Print the records again, matching each line exactly.

---

(** [strncpy] fills the destination completely: the string of the
    source, cut at [n] characters, padded with zeroes to [n] bytes; nothing else
    changes. *)
Theorem strncpy_correct (m : mem) dest src (l : list Z) :
  has m src l → mapped m dest (length l) →
  (dest + Z.of_nat (length l) ≤ src ∨ src + Z.of_nat (length l) ≤ dest) →
  wp (strncpy dest src (Z.of_nat (length l)))
     (λ r m', r = dest ∧
        has m' dest (until_nul l ++ replicate (length l - length (until_nul l)) 0) ∧
        same_outside m m' dest (Z.of_nat (length l))) m.
Proof.
  unfold strncpy. rewrite Nat2Z.id. intros Hs Hd Hov. apply wp_bind.
  eapply (wp_mono _ (λ _ m',
     has m' dest (until_nul l ++ replicate (length l - length (until_nul l)) 0) ∧
     same_outside m m' dest (Z.of_nat (length l)))); [|intros _ m' ?; by apply wp_ret].
  revert m dest src Hs Hd Hov.
  induction l as [|c l IH]; intros m dest src Hs Hd Hov; cbn [strncpy_loop until_nul length] in *.
  { split; [apply has_nil|]. by intros a _. }
  apply has_cons in Hs as [Hc Hs].
  apply wp_bind. eapply wp_ld; [done|]. destruct (Z.eqb_spec c 0) as [->|Hne].
  { by apply (strncpy_fill_spec (S (length l))). }
  apply mapped_S in Hd as [H0 Hd]. apply wp_bind, wp_st; [done|].
  eapply wp_mono.
  - apply IH.
    + eapply has_ext; [exact Hs|]. intros a Ha. by rewrite lookup_insert_ne by lia.
    + by apply mapped_insert.
    + lia.
  - intros _ m' [H1 H2]. cbn [app length].
    replace (S (length l) - S (length (until_nul l)))%nat with (length l - length (until_nul l))%nat by lia.
    pose proof (until_nul_length l).
    replace (Z.of_nat (S (length l))) with
      (Z.of_nat (length (c :: until_nul l ++ replicate (length l - length (until_nul l)) 0)))
      by (cbn [length]; rewrite length_app, length_replicate; lia).
    apply region_cons; [done|]. rewrite length_app, length_replicate.
    by replace (length (until_nul l) + (length l - length (until_nul l)))%nat with (length l) by lia.
Qed.

Lemma strncpy_correct_witness :
  wp (strncpy 104 100 3)
     (λ r m', r = 104 ∧
        has m' 104 (until_nul [104; 101; 108] ++ replicate (3 - length (until_nul [104; 101; 108])) 0) ∧
        same_outside demo_mem m' 104 3) demo_mem.
Proof.
  apply (strncpy_correct demo_mem 104 100 [104; 101; 108]).
  - apply demo_mem_has. by vm_compute.
  - apply (has_mapped demo_mem 104 [111; 0; 7]). apply demo_mem_has. by vm_compute.
  - right. vm_compute. congruence.
Defined.

(** [strncpy_fast] writes the same string but only one terminator. *)
Lemma strncpy_fast_correct (m : mem) dest src (l : list Z) :
  has m src l → mapped m dest (length l) →
  (dest + Z.of_nat (length l) ≤ src ∨ src + Z.of_nat (length l) ≤ dest) →
  wp (strncpy_fast dest src (Z.of_nat (length l)))
     (λ r m', r = dest ∧
        has m' dest (until_nul l ++ (if decide (length (until_nul l) < length l)%nat then [0] else [])) ∧
        same_outside m m' dest (Z.of_nat (length l))) m.
Proof.
  unfold strncpy_fast. rewrite Nat2Z.id. intros Hs Hd Hov. apply wp_bind.
  eapply (wp_mono _ (λ _ m',
     has m' dest (until_nul l ++ (if decide (length (until_nul l) < length l)%nat then [0] else [])) ∧
     same_outside m m' dest (Z.of_nat (length l)))); [|intros ? m' []; by apply wp_ret].
  revert m dest src Hs Hd Hov.
  induction l as [|c l IH]; intros m dest src Hs Hd Hov; cbn [strncpy_fast_loop until_nul length] in *.
  { split; [apply has_nil|]. by intros a _. }
  apply has_cons in Hs as [Hc Hs]. apply mapped_S in Hd as [H0 Hd].
  apply wp_bind. eapply wp_ld; [done|]. destruct (Z.eqb_spec c 0) as [->|Hne].
  { apply wp_st; [done|]. split.
    - apply has_cons. split; [by rewrite lookup_insert_eq|apply has_nil].
    - intros a Ha. by rewrite lookup_insert_ne by lia. }
  apply wp_bind, wp_st; [done|]. eapply wp_mono.
  - apply IH; [|by apply mapped_insert|lia].
    eapply has_ext; [exact Hs|]. intros a Ha. by rewrite lookup_insert_ne by lia.
  - intros _ m' [H1 H2]. split.
    + cbn [app length]. rewrite (decide_ext _ (length (until_nul l) < length l)%nat) by lia.
      apply has_cons. split; [|done]. rewrite H2 by lia. by rewrite lookup_insert_eq.
    + intros a Ha. rewrite H2 by lia. by rewrite lookup_insert_ne by lia.
Qed.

---

— COMPLETED EXERCISE —
(** [strncpy] fills the destination completely: the string of the
    source, cut at [n] characters, padded with zeroes to [n] bytes; nothing else
    changes. *)
Theorem strncpy_correct (m : mem) dest src (l : list Z) :
  has m src l → mapped m dest (length l) →
  (dest + Z.of_nat (length l) ≤ src ∨ src + Z.of_nat (length l) ≤ dest) →
  wp (strncpy dest src (Z.of_nat (length l)))
     (λ r m', r = dest ∧
        has m' dest (until_nul l ++ replicate (length l - length (until_nul l)) 0) ∧
        same_outside m m' dest (Z.of_nat (length l))) m.
Proof.
  unfold strncpy. rewrite Nat2Z.id. intros Hs Hd Hov. apply wp_bind.
  eapply (wp_mono _ (λ _ m',
     has m' dest (until_nul l ++ replicate (length l - length (until_nul l)) 0) ∧
     same_outside m m' dest (Z.of_nat (length l)))); [|intros _ m' ?; by apply wp_ret].
  revert m dest src Hs Hd Hov.
  induction l as [|c l IH]; intros m dest src Hs Hd Hov; cbn [strncpy_loop until_nul length] in *.
  { split; [apply has_nil|]. by intros a _. }
  apply has_cons in Hs as [Hc Hs].
  apply wp_bind. eapply wp_ld; [done|]. destruct (Z.eqb_spec c 0) as [->|Hne].
  { by apply (strncpy_fill_spec (S (length l))). }
  apply mapped_S in Hd as [H0 Hd]. apply wp_bind, wp_st; [done|].
  eapply wp_mono.
  - apply IH.
    + eapply has_ext; [exact Hs|]. intros a Ha. by rewrite lookup_insert_ne by lia.
    + by apply mapped_insert.
    + lia.
  - intros _ m' [H1 H2]. cbn [app length].
    replace (S (length l) - S (length (until_nul l)))%nat with (length l - length (until_nul l))%nat by lia.
    pose proof (until_nul_length l).
    replace (Z.of_nat (S (length l))) with
      (Z.of_nat (length (c :: until_nul l ++ replicate (length l - length (until_nul l)) 0)))
      by (cbn [length]; rewrite length_app, length_replicate; lia).
    apply region_cons; [done|]. rewrite length_app, length_replicate.
    by replace (length (until_nul l) + (length l - length (until_nul l)))%nat with (length l) by lia.
Qed.

Lemma strncpy_correct_witness :
  wp (strncpy 104 100 3)
     (λ r m', r = 104 ∧
        has m' 104 (until_nul [104; 101; 108] ++ replicate (3 - length (until_nul [104; 101; 108])) 0) ∧
        same_outside demo_mem m' 104 3) demo_mem.
Proof.
  apply (strncpy_correct demo_mem 104 100 [104; 101; 108]).
  - apply demo_mem_has. by vm_compute.
  - apply (has_mapped demo_mem 104 [111; 0; 7]). apply demo_mem_has. by vm_compute.
  - right. vm_compute. congruence.
Defined.

(** [strncpy_fast] writes the same string but only one terminator. *)
Lemma strncpy_fast_correct (m : mem) dest src (l : list Z) :
  has m src l → mapped m dest (length l) →
  (dest + Z.of_nat (length l) ≤ src ∨ src + Z.of_nat (length l) ≤ dest) →
  wp (strncpy_fast dest src (Z.of_nat (length l)))
     (λ r m', r = dest ∧
        has m' dest (until_nul l ++ (if decide (length (until_nul l) < length l)%nat then [0] else [])) ∧
        same_outside m m' dest (Z.of_nat (length l))) m.
Proof.
  unfold strncpy_fast. rewrite Nat2Z.id. intros Hs Hd Hov. apply wp_bind.
  eapply (wp_mono _ (λ _ m',
     has m' dest (until_nul l ++ (if decide (length (until_nul l) < length l)%nat then [0] else [])) ∧
     same_outside m m' dest (Z.of_nat (length l)))); [|intros ? m' []; by apply wp_ret].
  revert m dest src Hs Hd Hov.
  induction l as [|c l IH]; intros m dest src Hs Hd Hov; cbn [strncpy_fast_loop until_nul length] in *.
  { split; [apply has_nil|]. by intros a _. }
  apply has_cons in Hs as [Hc Hs]. apply mapped_S in Hd as [H0 Hd].
  apply wp_bind. eapply wp_ld; [done|]. destruct (Z.eqb_spec c 0) as [->|Hne].
  { apply wp_st; [done|]. split.
    - apply has_cons. split; [by rewrite lookup_insert_eq|apply has_nil].
    - intros a Ha. by rewrite lookup_insert_ne by lia. }
  apply wp_bind, wp_st; [done|]. eapply wp_mono.
  - apply IH; [|by apply mapped_insert|lia].
    eapply has_ext; [exact Hs|]. intros a Ha. by rewrite lookup_insert_ne by lia.
  - intros _ m' [H1 H2]. split.
    + cbn [app length]. rewrite (decide_ext _ (length (until_nul l) < length l)%nat) by lia.
      apply has_cons. split; [|done]. rewrite H2 by lia. by rewrite lookup_insert_eq.
    + intros a Ha. rewrite H2 by lia. by rewrite lookup_insert_ne by lia.
Qed.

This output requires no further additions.